[Exercise materials — start]

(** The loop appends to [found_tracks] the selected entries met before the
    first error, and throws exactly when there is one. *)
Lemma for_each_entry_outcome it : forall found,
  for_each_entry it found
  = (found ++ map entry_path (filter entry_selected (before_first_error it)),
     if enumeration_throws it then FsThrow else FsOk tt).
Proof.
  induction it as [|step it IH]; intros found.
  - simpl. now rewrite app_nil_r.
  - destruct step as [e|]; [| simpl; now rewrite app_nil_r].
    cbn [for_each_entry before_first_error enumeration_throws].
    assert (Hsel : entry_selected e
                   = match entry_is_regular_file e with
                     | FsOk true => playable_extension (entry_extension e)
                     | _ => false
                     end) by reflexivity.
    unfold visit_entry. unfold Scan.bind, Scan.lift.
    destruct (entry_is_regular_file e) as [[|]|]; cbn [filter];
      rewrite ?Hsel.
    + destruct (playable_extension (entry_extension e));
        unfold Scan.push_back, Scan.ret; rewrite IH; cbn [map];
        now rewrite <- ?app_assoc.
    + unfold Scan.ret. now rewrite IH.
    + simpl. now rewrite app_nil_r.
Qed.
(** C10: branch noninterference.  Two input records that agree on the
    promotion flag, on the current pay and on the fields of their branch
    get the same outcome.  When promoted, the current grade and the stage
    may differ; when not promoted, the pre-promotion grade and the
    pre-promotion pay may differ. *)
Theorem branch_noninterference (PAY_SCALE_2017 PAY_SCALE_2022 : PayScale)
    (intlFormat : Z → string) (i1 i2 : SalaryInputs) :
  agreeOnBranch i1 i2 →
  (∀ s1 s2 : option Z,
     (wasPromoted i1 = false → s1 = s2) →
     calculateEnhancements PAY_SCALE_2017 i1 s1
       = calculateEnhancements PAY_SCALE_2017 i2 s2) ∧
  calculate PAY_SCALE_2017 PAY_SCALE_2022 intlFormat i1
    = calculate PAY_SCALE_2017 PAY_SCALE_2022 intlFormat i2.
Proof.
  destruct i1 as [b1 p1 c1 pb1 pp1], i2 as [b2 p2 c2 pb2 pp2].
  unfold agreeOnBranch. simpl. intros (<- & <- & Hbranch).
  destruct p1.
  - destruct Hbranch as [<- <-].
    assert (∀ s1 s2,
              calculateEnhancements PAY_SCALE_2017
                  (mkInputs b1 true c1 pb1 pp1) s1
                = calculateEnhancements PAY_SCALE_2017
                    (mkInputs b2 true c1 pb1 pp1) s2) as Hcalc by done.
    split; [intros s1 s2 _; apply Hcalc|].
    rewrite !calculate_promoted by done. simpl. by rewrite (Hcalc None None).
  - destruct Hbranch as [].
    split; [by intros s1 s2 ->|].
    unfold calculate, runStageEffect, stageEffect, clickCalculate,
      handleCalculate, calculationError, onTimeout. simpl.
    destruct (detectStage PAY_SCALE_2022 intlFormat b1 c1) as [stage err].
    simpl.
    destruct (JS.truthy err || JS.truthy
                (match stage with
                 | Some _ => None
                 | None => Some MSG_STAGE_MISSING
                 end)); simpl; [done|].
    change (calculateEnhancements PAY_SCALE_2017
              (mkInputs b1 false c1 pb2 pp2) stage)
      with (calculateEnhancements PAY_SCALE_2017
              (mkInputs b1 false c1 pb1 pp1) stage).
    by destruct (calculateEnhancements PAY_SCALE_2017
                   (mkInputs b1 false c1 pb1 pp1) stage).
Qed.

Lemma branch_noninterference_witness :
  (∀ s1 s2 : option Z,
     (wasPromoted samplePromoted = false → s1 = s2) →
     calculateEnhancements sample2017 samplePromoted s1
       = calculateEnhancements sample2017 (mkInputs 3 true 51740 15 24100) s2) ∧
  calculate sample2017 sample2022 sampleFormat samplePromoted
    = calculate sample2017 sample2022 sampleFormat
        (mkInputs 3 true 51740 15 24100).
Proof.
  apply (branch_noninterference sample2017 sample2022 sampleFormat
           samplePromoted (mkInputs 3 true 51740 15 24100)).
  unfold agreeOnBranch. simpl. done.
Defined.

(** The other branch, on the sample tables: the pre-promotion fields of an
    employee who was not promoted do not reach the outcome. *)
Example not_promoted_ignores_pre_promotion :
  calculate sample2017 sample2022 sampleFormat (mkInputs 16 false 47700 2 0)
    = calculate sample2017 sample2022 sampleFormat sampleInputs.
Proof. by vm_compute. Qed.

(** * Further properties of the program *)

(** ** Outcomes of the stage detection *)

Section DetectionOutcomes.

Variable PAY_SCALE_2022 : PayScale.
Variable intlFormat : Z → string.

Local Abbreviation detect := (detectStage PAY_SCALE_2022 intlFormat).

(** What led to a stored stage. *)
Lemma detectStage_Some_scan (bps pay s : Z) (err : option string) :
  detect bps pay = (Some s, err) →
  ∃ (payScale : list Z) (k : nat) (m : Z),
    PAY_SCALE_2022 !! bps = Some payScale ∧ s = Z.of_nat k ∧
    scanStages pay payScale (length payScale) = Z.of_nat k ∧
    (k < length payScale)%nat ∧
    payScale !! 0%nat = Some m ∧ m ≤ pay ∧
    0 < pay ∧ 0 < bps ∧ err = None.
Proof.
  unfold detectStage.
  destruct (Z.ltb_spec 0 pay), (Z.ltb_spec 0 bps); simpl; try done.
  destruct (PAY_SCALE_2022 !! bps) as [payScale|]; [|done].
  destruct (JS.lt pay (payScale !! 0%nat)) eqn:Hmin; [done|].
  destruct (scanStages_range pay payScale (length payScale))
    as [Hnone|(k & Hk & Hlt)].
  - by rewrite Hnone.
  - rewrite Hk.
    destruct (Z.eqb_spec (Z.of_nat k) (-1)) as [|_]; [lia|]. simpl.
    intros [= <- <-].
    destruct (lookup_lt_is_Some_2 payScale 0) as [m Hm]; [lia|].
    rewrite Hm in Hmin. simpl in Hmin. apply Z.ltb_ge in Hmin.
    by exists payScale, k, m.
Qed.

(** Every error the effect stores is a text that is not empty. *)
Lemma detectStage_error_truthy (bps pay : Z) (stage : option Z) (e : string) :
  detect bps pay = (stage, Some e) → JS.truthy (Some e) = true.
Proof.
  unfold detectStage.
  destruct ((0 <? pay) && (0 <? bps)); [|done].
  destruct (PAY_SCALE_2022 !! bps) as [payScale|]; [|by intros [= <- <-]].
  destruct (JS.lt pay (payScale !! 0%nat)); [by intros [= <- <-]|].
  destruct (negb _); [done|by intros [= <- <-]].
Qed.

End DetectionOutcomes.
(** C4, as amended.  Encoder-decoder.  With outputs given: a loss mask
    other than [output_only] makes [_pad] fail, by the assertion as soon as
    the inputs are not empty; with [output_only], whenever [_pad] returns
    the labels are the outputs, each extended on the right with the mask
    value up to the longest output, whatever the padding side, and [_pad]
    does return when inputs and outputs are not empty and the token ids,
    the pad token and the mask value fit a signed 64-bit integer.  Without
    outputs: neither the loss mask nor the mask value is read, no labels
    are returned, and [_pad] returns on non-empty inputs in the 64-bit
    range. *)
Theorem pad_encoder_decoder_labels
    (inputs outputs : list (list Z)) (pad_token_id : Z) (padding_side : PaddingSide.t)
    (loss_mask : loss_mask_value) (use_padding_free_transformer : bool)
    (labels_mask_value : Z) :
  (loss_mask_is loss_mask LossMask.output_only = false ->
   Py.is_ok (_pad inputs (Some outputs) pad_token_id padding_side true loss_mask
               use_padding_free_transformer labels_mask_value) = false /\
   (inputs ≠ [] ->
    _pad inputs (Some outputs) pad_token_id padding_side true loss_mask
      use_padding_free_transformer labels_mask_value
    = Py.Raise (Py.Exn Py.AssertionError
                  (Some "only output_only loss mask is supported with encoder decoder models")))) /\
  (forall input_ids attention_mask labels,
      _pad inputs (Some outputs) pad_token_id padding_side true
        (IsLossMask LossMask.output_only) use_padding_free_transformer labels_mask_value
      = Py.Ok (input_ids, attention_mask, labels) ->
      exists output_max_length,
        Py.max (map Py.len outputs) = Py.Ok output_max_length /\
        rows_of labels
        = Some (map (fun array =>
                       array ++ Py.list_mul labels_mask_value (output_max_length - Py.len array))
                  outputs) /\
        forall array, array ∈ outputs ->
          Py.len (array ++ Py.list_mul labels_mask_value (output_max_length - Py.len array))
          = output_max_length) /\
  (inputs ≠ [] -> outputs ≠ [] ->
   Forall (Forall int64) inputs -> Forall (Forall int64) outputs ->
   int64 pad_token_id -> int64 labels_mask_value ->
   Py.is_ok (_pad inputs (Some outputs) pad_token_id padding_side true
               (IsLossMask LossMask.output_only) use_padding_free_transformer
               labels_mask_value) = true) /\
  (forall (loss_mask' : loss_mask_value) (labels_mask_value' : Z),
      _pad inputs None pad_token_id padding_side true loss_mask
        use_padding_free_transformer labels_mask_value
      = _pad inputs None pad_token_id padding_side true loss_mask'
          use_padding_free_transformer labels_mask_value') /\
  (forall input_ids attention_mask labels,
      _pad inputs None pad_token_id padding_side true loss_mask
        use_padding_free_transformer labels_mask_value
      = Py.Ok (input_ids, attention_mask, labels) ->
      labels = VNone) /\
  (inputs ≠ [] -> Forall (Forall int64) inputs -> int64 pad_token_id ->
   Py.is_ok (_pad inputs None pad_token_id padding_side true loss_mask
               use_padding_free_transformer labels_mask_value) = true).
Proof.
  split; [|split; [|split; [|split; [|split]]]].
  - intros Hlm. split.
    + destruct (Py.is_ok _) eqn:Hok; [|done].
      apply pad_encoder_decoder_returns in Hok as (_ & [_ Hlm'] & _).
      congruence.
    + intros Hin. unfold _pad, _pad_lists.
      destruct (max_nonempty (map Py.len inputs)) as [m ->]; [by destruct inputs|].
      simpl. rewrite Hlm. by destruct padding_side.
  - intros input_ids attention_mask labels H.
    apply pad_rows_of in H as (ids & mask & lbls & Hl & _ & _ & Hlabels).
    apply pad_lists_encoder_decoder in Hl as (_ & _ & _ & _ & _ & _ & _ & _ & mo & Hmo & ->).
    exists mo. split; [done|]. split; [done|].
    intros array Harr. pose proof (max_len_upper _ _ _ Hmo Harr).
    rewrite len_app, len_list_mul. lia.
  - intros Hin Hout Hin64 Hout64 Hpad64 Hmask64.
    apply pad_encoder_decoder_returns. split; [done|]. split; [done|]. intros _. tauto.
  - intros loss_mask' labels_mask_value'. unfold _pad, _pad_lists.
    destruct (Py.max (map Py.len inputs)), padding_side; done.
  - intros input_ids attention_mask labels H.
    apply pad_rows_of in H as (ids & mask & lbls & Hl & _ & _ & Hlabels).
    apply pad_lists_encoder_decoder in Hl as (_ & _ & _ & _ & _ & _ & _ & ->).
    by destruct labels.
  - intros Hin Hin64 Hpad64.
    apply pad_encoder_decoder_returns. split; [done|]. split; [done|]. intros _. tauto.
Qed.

[Exercise materials — finish]

What to produce: Please copy only these lines, exactly: the first line of the records through the line containing "agreeOnBranch i1 i2 →", ends included.

Reply:
(** The loop appends to [found_tracks] the selected entries met before the
    first error, and throws exactly when there is one. *)
Lemma for_each_entry_outcome it : forall found,
  for_each_entry it found
  = (found ++ map entry_path (filter entry_selected (before_first_error it)),
     if enumeration_throws it then FsThrow else FsOk tt).
Proof.
  induction it as [|step it IH]; intros found.
  - simpl. now rewrite app_nil_r.
  - destruct step as [e|]; [| simpl; now rewrite app_nil_r].
    cbn [for_each_entry before_first_error enumeration_throws].
    assert (Hsel : entry_selected e
                   = match entry_is_regular_file e with
                     | FsOk true => playable_extension (entry_extension e)
                     | _ => false
                     end) by reflexivity.
    unfold visit_entry. unfold Scan.bind, Scan.lift.
    destruct (entry_is_regular_file e) as [[|]|]; cbn [filter];
      rewrite ?Hsel.
    + destruct (playable_extension (entry_extension e));
        unfold Scan.push_back, Scan.ret; rewrite IH; cbn [map];
        now rewrite <- ?app_assoc.
    + unfold Scan.ret. now rewrite IH.
    + simpl. now rewrite app_nil_r.
Qed.
(** C10: branch noninterference.  Two input records that agree on the
    promotion flag, on the current pay and on the fields of their branch
    get the same outcome.  When promoted, the current grade and the stage
    may differ; when not promoted, the pre-promotion grade and the
    pre-promotion pay may differ. *)
Theorem branch_noninterference (PAY_SCALE_2017 PAY_SCALE_2022 : PayScale)
    (intlFormat : Z → string) (i1 i2 : SalaryInputs) :
  agreeOnBranch i1 i2 →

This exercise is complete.